Eva Pagano, Alessio Petrelli, Roberta Picariello, Franco Merletti, Roberto Gnavi, Graziella Bruno

Abstract

Chronic diseases impose large economic burdens. Cost analysis is not straightforward, particularly when the goal is to relate costs to specific patterns of covariates, and to compare costs between diseased and healthy populations. Using different statistical methods this study describes the impact on results and conclusions of analyzing health care costs in a population with diabetes. Direct health care costs of people living in Turin were estimated from administrative databases of the Regional Health System. Patients with diabetes were identified through the Piedmont Diabetes Registry. The effect of diabetes on mean annual expenditure was analyzed using the following multivariable models: 1) an ordinary least squares regression (OLS); 2) a lognormal linear regression model; 3) a generalized linear model (GLM) with gamma distribution. Presence of zero cost observation was handled by means of a two part model. The OLS provides the effect of covariates in terms of absolute additive costs due to the presence of diabetes (€ 1,832). Lognormal and GLM provide relative estimates of the effect: the cost for diabetes would be six fold that for non diabetes patients calculated with the lognormal.

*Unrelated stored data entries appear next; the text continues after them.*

Lemma uint32_lxor a b : uint32 (Z.lxor a b) = Z.lxor (uint32 a) (uint32 b).
Proof.
  unfold uint32. apply Z.bits_inj'. intros n Hn. rewrite Z.lxor_spec.
  destruct (Z.lt_ge_cases n 32).
  - by rewrite !Z.mod_pow2_bits_low, Z.lxor_spec by lia.
  - by rewrite !Z.mod_pow2_bits_high by lia.
Qed.

Lemma fnv_step_unsigned h u :
  0 ≤ h < 2 ^ 32 → 0 ≤ u < 2 ^ 32 → fnv_step h u = (Z.lxor h u * FNV1A_32_PRIME) mod 2 ^ 32.
Proof.
  intros Hh Hu. unfold fnv_step. rewrite uint32_int32. unfold uint32.
  rewrite <- Z.mul_mod_idemp_l by done. fold (uint32 (int32 (Z.lxor (int32 h) u))).
  rewrite uint32_int32, uint32_lxor, uint32_int32. unfold uint32.
  by rewrite (Z.mod_small h), (Z.mod_small u) by done.
Qed.

Lemma fnv_loop us hash :
  Forall (fun u => 0 ≤ u < 256) us → 0 ≤ hash < 2 ^ 32 →
  foldl fnv_step hash us =
    foldl (fun h u => (Z.lxor h u * FNV1A_32_PRIME) mod 2 ^ 32) hash us ∧
  0 ≤ foldl fnv_step hash us < 2 ^ 32.
Proof.
  intros Hus. revert hash. induction Hus as [|u us Hu Hus IH]; intros hash Hh; [done|].
  cbn [foldl]. rewrite fnv_step_unsigned by lia. apply IH. apply Z.mod_pos_bound. lia.
Qed.

(** ** Properties *)

(** C38: the arcs [buildToolArcs] reports for a call id are those of a single
    first-in-first-out queue run over that id's own events, whatever other ids
    are interleaved with it, and the whole list is sorted by invocation. *)
Theorem buildToolArcs_fifo `{Engine} `{Tokenizer} messages callId :
  callId ≠ EmptyString →
  filter (fun a => a_callId a = callId) (buildToolArcs messages) =
    js_sort arc_cmp (fifo callId [] (call_events callId messages)) ∧
  StronglySorted (fun a b => arc_cmp a b ≤ 0) (buildToolArcs messages).
Proof.
  intros Hc. unfold buildToolArcs. destruct (scan_arcs messages) as [m arcs] eqn:E.
  split; [|apply js_sort_sorted; [apply arc_cmp_total|apply arc_cmp_trans]].
  rewrite js_sort_filter by (apply arc_cmp_total || apply arc_cmp_trans). f_equal.
  rewrite filter_app.
  pose proof (scan_arcs_wf messages) as Hw. rewrite E in Hw.
  rewrite open_arcs_of_call by done.
  pose proof (scan_arcs_fifo callId (session_parts messages) ([], []) [] Hc) as Hf.
  cbn zeta in Hf. rewrite <- scan_arcs_parts, E in Hf. cbn [fst snd fifo] in Hf.
  rewrite app_nil_r, <- call_events_parts in Hf. exact Hf.
Qed.

(** When every open arc is older than the cutoff, the fence returns the
    least boundary at or above the candidate that splits no completed arc, on
    any list sorted the way [buildToolArcs] sorts its result. *)
Theorem fence_least_boundary arcs candidate lastEnd cutoff :
  StronglySorted (fun a b => arc_cmp a b ≤ 0) arcs → open_arcs_stale arcs cutoff →
  let r := fenceBoundaryForToolArcs candidate arcs lastEnd cutoff in
  candidate ≤ r ∧ splits_no_arc arcs r ∧
  (∀ b, candidate ≤ b → splits_no_arc arcs b → r ≤ b).
Proof.
  intros Hs Ho r. destruct (fence_from arcs candidate lastEnd cutoff 0 Hs Ho) as (?&?&?&_).
  split; [done|]. split; [done|]. auto.
Qed.

(** A message's breakdown counts nothing negative and its total is the sum
    of its six categories, whatever the parts hold and the tokenizer returns
    (NaN, infinities and negative numbers included). *)
Theorem estimate_total_is_sum `{Engine} `{Tokenizer} message options :
  breakdown_wf (estimateTrueRawMessageTokens message options).
Proof. apply estimate_wf. Qed.

(** Over every sequence of stores and invalidations the cache's byte
    counter is the sum of its entries' estimates, and neither the entry bound
    nor the byte bound is exceeded; the newest entry survives its own store
    when it alone fits the byte bound. *)
Theorem cache_ledger ops key b :
  let empty := {| ec_entries := []; ec_bytes := 0 |} in
  let c := foldl cache_apply empty ops in
  ec_bytes c = sumZ (fun e => c_keyEstimateBytes e.2) (ec_entries c) ∧
  JsMap.size (ec_entries c) ≤ MAX_MESSAGE_CACHE_ENTRIES ∧
  ec_bytes c ≤ MAX_MESSAGE_CACHE_KEY_BYTES ∧
  (JsMap.get (ec_entries c) key = None → str_length key * 2 + 64 ≤ MAX_MESSAGE_CACHE_KEY_BYTES →
   JsMap.get (ec_entries (setCachedEstimate key b c)) key =
     Some {| c_breakdown := b; c_keyEstimateBytes := str_length key * 2 + 64 |}).
Proof.
  intros empty c.
  assert (cache_wf c ∧ JsMap.size (ec_entries c) ≤ MAX_MESSAGE_CACHE_ENTRIES ∧
          ec_bytes c ≤ MAX_MESSAGE_CACHE_KEY_BYTES) as (Hw & Hn & Hb).
  { apply cache_reachable. split; [|done]. split; [apply NoDup_nil_2|].
    split; [done|]. intros k v []%elem_of_nil. }
  split; [apply Hw|]. split; [done|]. split; [done|]. intros Hk Hfit.
  by apply set_newest_kept.
Qed.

The same data give a 2.6-fold increase if calculated with the GLM. Different methods provide quite different estimated costs for patients with and without diabetes, and different costs ratios between them, ranging from 3.2 to 5.6. Costs estimates of a chronic disease vary considerably depending on the statistical method employed; therefore a careful choice of methods to analyze data is required before inferring results.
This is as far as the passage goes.